Background information
- Also known as: Topper
- Born: Nicholas Bowen Headon 30 May 1955 (age 71) Bromley, Kent, England
- Genres: Jazz; soul; R&B; rock; punk rock; new wave; reggae; rock and roll;
- Occupations: Musician; songwriter;
- Instruments: Drums; piano; bass guitar; guitar;
- Years active: 1973–present
- Formerly of: The Clash; Mirkwood;

= Topper Headon =

British drummer (born 1955)

Nicholas Bowen "Topper" Headon (born 30 May 1955) is an English drummer and multi-instrumentalist, best known as the drummer of punk rock band the Clash. Headon was inducted in the Rock and Roll Hall of Fame with the rest of the Clash in 2003.

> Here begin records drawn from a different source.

(** The three ways [from_bytes] returns. *)
Lemma from_bytes_run bytes mp w :
  Z.of_nat (length bytes) < 2 ^ 64 →
  ∃ r w', MbufPool.from_bytes bytes mp w = Done (r, w') ∧ from_bytes_result bytes mp w w' r.
Proof.
  intros Hlen. unfold MbufPool.from_bytes.
  destruct (new_cases mp w) as [(w' & E & Eo) | (p & w' & s & b & E & Hs & Hp & Hn & Hf & Eo)];
    rewrite (bind_done _ _ _ _ _ E).
  { exists (Err (inl NoBuf)), w'. split; [done | by constructor]. }
  pose proof Hf as (Hwf & Hd0 & Hpool).
  assert (Hb : d_mbufs (obs w') !! p = Some b) by (rewrite Eo; simpl; apply lookup_insert_eq).
  destruct (decide (0 < Z.of_nat (length bytes) ≤ room b)) as [Hl | Hl].
  - destruct (fill_fresh mp b bytes Hf Hl) as (b1 & b2 & sp & E1 & E2 & V1 & V2 & V3).
    rewrite (bind_done _ _ _ _ _ (with_mbuf_done _ _ _ _ _ _ Hb E1)).
    assert (Hb1 : d_mbufs (obs (set_obs (set_mbufs (<[p := b1]> (d_mbufs (obs w'))) (obs w')) w'))
      !! p = Some b1) by apply lookup_insert_eq.
    rewrite (bind_done _ _ _ _ _ (with_mbuf_done _ _ _ _ _ _ Hb1 E2)).
    eexists _, _. split; [done |]. eapply fb_ok; try done.
    simpl. rewrite Eo. simpl. unfold set_mbufs. simpl. by rewrite !insert_insert_eq.
  - assert (E1 : Mbuf.extend 0 (Z.of_nat (length bytes)) b = Done (Err NotResized, b)).
    { apply extend_refused; solve [done | lia]. }
    rewrite (bind_done _ _ _ _ _ (with_mbuf_done _ _ _ _ _ _ Hb E1)).
    erewrite bind_done by done. eexists _, _. split; [done |]. eapply fb_refused; try done.
    set (w1 := set_obs _ w').
    assert (Ew1 : obs w1 = obs w').
    { unfold w1. simpl. rewrite Eo. unfold set_mbufs. simpl. by rewrite insert_insert_eq. }
    rewrite pktmbuf_free_ok by (rewrite Ew1, Hb; done).
    rewrite Ew1. erewrite (put_one_back p b mp s); try done.
    + rewrite Eo. unfold set_pools, set_mbufs. simpl. f_equal.
      rewrite insert_insert_eq. by apply insert_id.
    + rewrite Eo. simpl. apply lookup_insert_eq.
Qed.

(** C12: [Mbuf::from_bytes] always returns (no panic, no memory error, in both
    build profiles) and is all or nothing: either the pool had no buffer and
    nothing changed; or the bytes are empty or longer than the room of the
    buffer, the answer is [NotResized] and the pool has the same free objects
    as before, the early return having dropped the buffer; or the answer is a
    buffer of the pool that holds exactly the bytes, and the pool has lost that
    one object. *)
Theorem from_bytes_spec bytes mp w :
  Z.of_nat (length bytes) < 2 ^ 64 →
  ∃ r w', MbufPool.from_bytes bytes mp w = Done (r, w') ∧ from_bytes_result bytes mp w w' r.
Proof. apply from_bytes_run. Qed.

(** [Mbuf::mbuf_free_bulk] (and [free_bulk]) never faults on live
    buffers and puts every one of them into the mempool of the first: [pool]
    is read once and is not updated when a buffer of another pool is met, so a
    buffer of another pool ends up in a pool it does not belong to.  An empty
    vector is left alone. *)
Lemma mbuf_free_bulk_one_pool w :
  MbufPool.mbuf_free_bulk [] w = Done (tt, w) ∧
  (∀ p b l, all_mapped (p :: l) (obs w) → d_mbufs (obs w) !! p = Some b →
   Z.of_nat (length (p :: l)) < 2 ^ 32 →
   ∃ w', MbufPool.mbuf_free_bulk (p :: l) w = Done (tt, w') ∧
     MbufPool.mod_mbuf_free_bulk (p :: l) w = Done (tt, w') ∧
     obs w' = add_to_pool (m_pool b) (list_to_set_disj (p :: l)) (obs w)).
Proof.
  split; [done |]. intros p b l Hm Hb Hl.
  destruct (mbuf_free_bulk_run p b l w) as (w' & E & Eo); try done.
  exists w'. by split_and!.
Qed.
(** C3: in an execution in which the consumer never reads a slot between its
    publication and the write, the queue is first-in first-out for the two
    threads together: what has been popped is a prefix of what was pushed, in
    order, without loss or duplication. *)
Theorem spsc_fifo s :
  star (calm_step esz) (init bs n m0) s → c_popped s `prefix_of` c_pushed s.
Proof. apply calm_prefix. Qed.

(** C15: [push] publishes the index before it writes the slot, so a [pop] can
    return a value nobody pushed: with any capacity above 1 and any element
    [x] there is an execution in which [x] is the only element ever pushed and
    [pop] returns what the shared memory held before. *)
Theorem spsc_race x :
  2 ≤ n →
  ∃ s, star (step esz) (init bs n m0) s ∧ c_pushed s = [x] ∧
    c_cresults s = [Some (shm_load m0 (bs + esz))].
Proof.
  intros H2.
  assert (M : mapped m0 (bs + 1 * esz) esz = true).
  { unfold mapped. apply andb_true_intro. split; apply Z.leb_le; nia. }
  exists (Conc (RingBuf n bs 1 1) m0 (PStored 1 x) CIdle [] [Some (shm_load m0 (bs + esz))] [x]).
  split; [| done]. apply (run_sched_star esz [Some x; Some x; Some x; None; None; None; None]).
  assert (N : RingBuf.next_ind n 0 = Done 1)
    by (rewrite next_ind_ok by lia; by rewrite Z.mod_small by lia).
  unfold init, RingBuf.new. rewrite as_sint_id by (unfold is_sint; lia).
  cbn [run_sched prod_step capacity write]. change (as_sint 64 0) with 0. rewrite N.
  rewrite !outcome_bind_done. cbn [prod_step read]. change (1 =? as_sint 64 0) with false. cbv match.
  rewrite !outcome_bind_done. cbn [prod_step]. rewrite !outcome_bind_done.
  change (set_write _ _) with (RingBuf n bs 1 0).
  cbn [cons_step read]. rewrite !outcome_bind_done.
  cbn [cons_step write capacity]. change (as_sint 64 0) with 0.
  change (0 =? as_sint 64 1) with false. cbv match. rewrite N, !outcome_bind_done.
  cbn [cons_step]. rewrite !outcome_bind_done. cbn [cons_step].
  change (RingBuf.slot esz _ 1) with (bs + 1 * esz). rewrite M, Z.mul_1_l. done.
Qed.

(** C16: [push] is wait-free for the producer: any schedule can be run to its
    end, and if it gives the producer [k] turns then at least [(k - 3) / 4]
    calls of [push] have returned, whatever the consumer does in between. *)
Theorem spsc_wait_free s l :
  star (step esz) (init bs n m0) s →
  ∃ s', run_sched esz l s = Done s' ∧
    prod_moves l ≤ 4 * Z.of_nat (length (c_presults s') - length (c_presults s)) + 3.
Proof.
  intros R. pose proof (reachable_inv esz n bs m0 s Hn Hesz Hbs Hmap R) as I.
  destruct (run_sched_total esz n l s I) as (s' & E & _ & P). exists s'. split; [done |].
  unfold prod_progress in P. destruct (c_prod s), (c_prod s'); lia.
Qed.
End properties.

(** The atomic pieces are the functions: a producer that runs alone from
    an idle state ends, after at most four pieces, in the state and with the
    answer of [RingBuf::push], and panics or faults when [push] does; likewise
    a consumer and [RingBuf::pop]. *)
Lemma solo_calls {prof : profile} {T} esz (x : T) r m p c pr cr h :
  (match RingBuf.push esz x (r, m) with
   | Done (res, (r', m')) => ∃ k h', (k ≤ 4)%nat ∧
       run_sched esz (replicate k (Some x)) (Conc r m PIdle c pr cr h)
       = Done (Conc r' m' PIdle c (pr ++ [res]) cr h')
   | Panicked => run_sched esz (replicate 4 (Some x)) (Conc r m PIdle c pr cr h) = Panicked
   | Undefined => run_sched esz (replicate 4 (Some x)) (Conc r m PIdle c pr cr h) = Undefined
   end) ∧
  (match RingBuf.pop esz (r, m) with
   | Done (res, (r', m')) => ∃ k, (k ≤ 4)%nat ∧
       run_sched esz (replicate k None) (Conc r m p CIdle pr cr h)
       = Done (Conc r' m' p CIdle pr (cr ++ [res]) h)
   | Panicked => run_sched esz (replicate 4 None) (Conc r m p CIdle pr cr h) = Panicked
   | Undefined => run_sched esz (replicate 4 None) (Conc r m p CIdle pr cr h) = Undefined
   end).
Proof.
  split.
  - unfold RingBuf.push. rewrite bind_get. cbn [fst snd]. rewrite bind_lift. simpl run_sched.
    destruct (RingBuf.next_ind _ _) as [i| |] eqn:N; [| done | done].
    destruct (i =? as_sint 64 (read r)) eqn:E.
    { exists 2%nat, h. split; [lia |]. simpl. rewrite N. simpl. by rewrite E. }
    unfold RingBuf.store_write. rewrite bind_modify. unfold RingBuf.ptr_write, mbind, M_bind.
    cbn [fst snd]. destruct (mapped m (RingBuf.slot esz r i) esz) eqn:Em.
    + exists 4%nat, (h ++ [x]). split; [lia |]. simpl. rewrite N. simpl. rewrite E. simpl.
      change (RingBuf.slot esz (set_write _ r) i) with (RingBuf.slot esz r i). by rewrite Em.
    + simpl. rewrite E. simpl.
      change (RingBuf.slot esz (set_write _ r) i) with (RingBuf.slot esz r i). by rewrite Em.
  - unfold RingBuf.pop. rewrite bind_get. cbn [fst snd]. simpl run_sched.
    destruct (as_sint 64 (read r) =? as_sint 64 (write r)) eqn:E.
    { exists 2%nat. split; [lia |]. simpl. by rewrite E. }
    rewrite bind_lift. destruct (RingBuf.next_ind _ _) as [i| |] eqn:N; [| done | done].
    unfold RingBuf.store_read. rewrite bind_modify. unfold RingBuf.ptr_read, mbind, M_bind.
    cbn [fst snd]. destruct (mapped m (RingBuf.slot esz r i) esz) eqn:Em.
    + exists 4%nat. split; [lia |]. simpl. rewrite E, N. simpl.
      change (RingBuf.slot esz (set_read _ r) i) with (RingBuf.slot esz r i). by rewrite Em.
    + simpl. change (RingBuf.slot esz (set_read _ r) i) with (RingBuf.slot esz r i). by rewrite Em.
Qed.

(** ** Witnesses *)

(** Two elements pushed, one popped, the second pop under way. *)
Definition sample_sched : list (option Z) :=
  [Some 7; Some 7; None; Some 7; Some 7; None; None; None; Some 8; None; Some 8; Some 8; None;
   None].

Definition sample_conc : conc Z :=
  match run_sched (prof := Debug) 8 sample_sched (init 64 3 sample_shm) with
  | Done s => s
  | _ => init 64 3 sample_shm
  end.

Lemma sample_reachable : star (step (prof := Debug) 8) (init 64 3 sample_shm) sample_conc.
Proof. apply (run_sched_star (prof := Debug) 8 sample_sched). vm_compute. reflexivity. Qed.

Lemma spsc_safe_witness : ∃ s', cons_step (prof := Debug) 8 sample_conc = Done s'.
Proof.
  refine (proj1 (proj2 (spsc_safe (prof := Debug) 8 3 64 sample_shm _ _ _ _ sample_conc _)));
    [lia | lia | lia | simpl; lia | exact sample_reachable].
Defined.

Lemma spsc_pop_value_witness :
  ∃ x s', c_pushed sample_conc !! length (c_popped sample_conc) = Some x ∧
    cons_step (prof := Debug) 8 sample_conc = Done s' ∧
    (¬ racy sample_conc → c_popped s' = c_popped sample_conc ++ [x]) ∧
    (racy sample_conc → c_prod sample_conc = PStored 2 x ∧
       c_popped s' = c_popped sample_conc
         ++ [shm_load (c_mem sample_conc) (RingBuf.slot 8 (c_ring sample_conc) 2)]).
Proof.
  refine (spsc_pop_value (prof := Debug) 8 3 64 sample_shm _ _ _ _ sample_conc 2 _ _);
    [lia | lia | lia | simpl; lia | exact sample_reachable | vm_compute; reflexivity].
Defined.

(** The execution goes on with the producer first. *)
Definition calm_end : conc Z :=
  match run_sched (prof := Debug) 8 (sample_sched ++ [Some 8; None]) (init 64 3 sample_shm) with
  | Done s => s
  | _ => init 64 3 sample_shm
  end.

Lemma calm_reachable : star (calm_step (prof := Debug) 8) (init 64 3 sample_shm) calm_end.
Proof.
  apply (run_sched_calm (prof := Debug) 8 (sample_sched ++ [Some 8; None]));
    vm_compute; reflexivity.
Qed.

Lemma spsc_fifo_witness : c_popped calm_end = [7; 8] ∧ c_popped calm_end `prefix_of` c_pushed calm_end.
Proof.
  split; [vm_compute; reflexivity |].
  refine (spsc_fifo (prof := Debug) 8 3 64 sample_shm _ _ _ _ calm_end _);
    [lia | lia | lia | simpl; lia | exact calm_reachable].
Defined.

(** Element 7 is pushed, 0 is popped. *)
Lemma spsc_race_witness :
  ∃ s, star (step (prof := Debug) 8) (init 64 3 sample_shm) s ∧ c_pushed s = [7] ∧
    c_cresults s = [Some 0].
Proof.
  refine (spsc_race (prof := Debug) 8 3 64 sample_shm _ _ _ _ 7 _); simpl; lia.
Defined.

Lemma spsc_wait_free_witness :
  ∃ s', run_sched (prof := Debug) 8 sample_sched sample_conc = Done s' ∧
    7 ≤ 4 * Z.of_nat (length (c_presults s') - length (c_presults sample_conc)) + 3.
Proof.
  refine (spsc_wait_free (prof := Debug) 8 3 64 sample_shm _ _ _ _ sample_conc sample_sched _);
    [lia | lia | lia | simpl; lia | exact sample_reachable].
Defined.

He joined the Clash in 1977 and became famed for his drumming skills. He received his nickname owing to his resemblance to Mickey the Monkey from the Topper comic.

==Early life==
Headon spent his early childhood in Crockenhill, northwest Kent, before attending Dover Grammar School for Boys. He started playing drums at an early age and was a jazz fan, citing Billy Cobham as a strong influence. In 1973, he joined the cult progressive rock outfit Mirkwood. He appeared with them for a year and a half, and they supported major acts such as Supertramp. He later played with a band that opened for American R&B legends the Temptations and admits to falsely claiming that he played with the Temptations.

==The Clash==

I knew Mick [Jones] a year and half ago. For a week I played with the London SS. I really wanted to join the Clash. I want to give them even more energy than they've got – if that's possible.
— —Topper Headon

Originally Headon had joined the Clash in 1977 with the intention of establishing a reputation as a drummer before moving on to other projects, but he soon realised their full potential and remained with them for four-and-a-half years. His first live performance was at Le Chartreux Cinema, Rouen, France on April 26, 1977. Headon appeared on the albums Give 'Em Enough Rope (1978), The Clash (1979 US version), London Calling (1979), Sandinista! (1980) and Combat Rock (1982), as well as several landmark singles the Clash recorded during their early period. He performed lead vocal on "Ivan Meets G.I. Joe" from Sandinista! and composed most of the music and played drums, piano and bass guitar on the hit single "Rock the Casbah" from Combat Rock. He also appeared on Super Black Market Clash (1993), which included B-sides from the band's single releases.

Clash singer/guitarist Joe Strummer said Headon's drumming skills were a vital part of the band. Tensions rose between Headon and his fellow band members due to his addiction, and he left the band on 10 May 1982, at the beginning of the Combat Rock tour. The band covered up the real reason for Headon's departure, the apparent growing use of heroin, claiming Headon's exit was due to exhaustion. Strummer had even asked Headon once: "How can I be singing anti-drug songs with you sitting behind me?"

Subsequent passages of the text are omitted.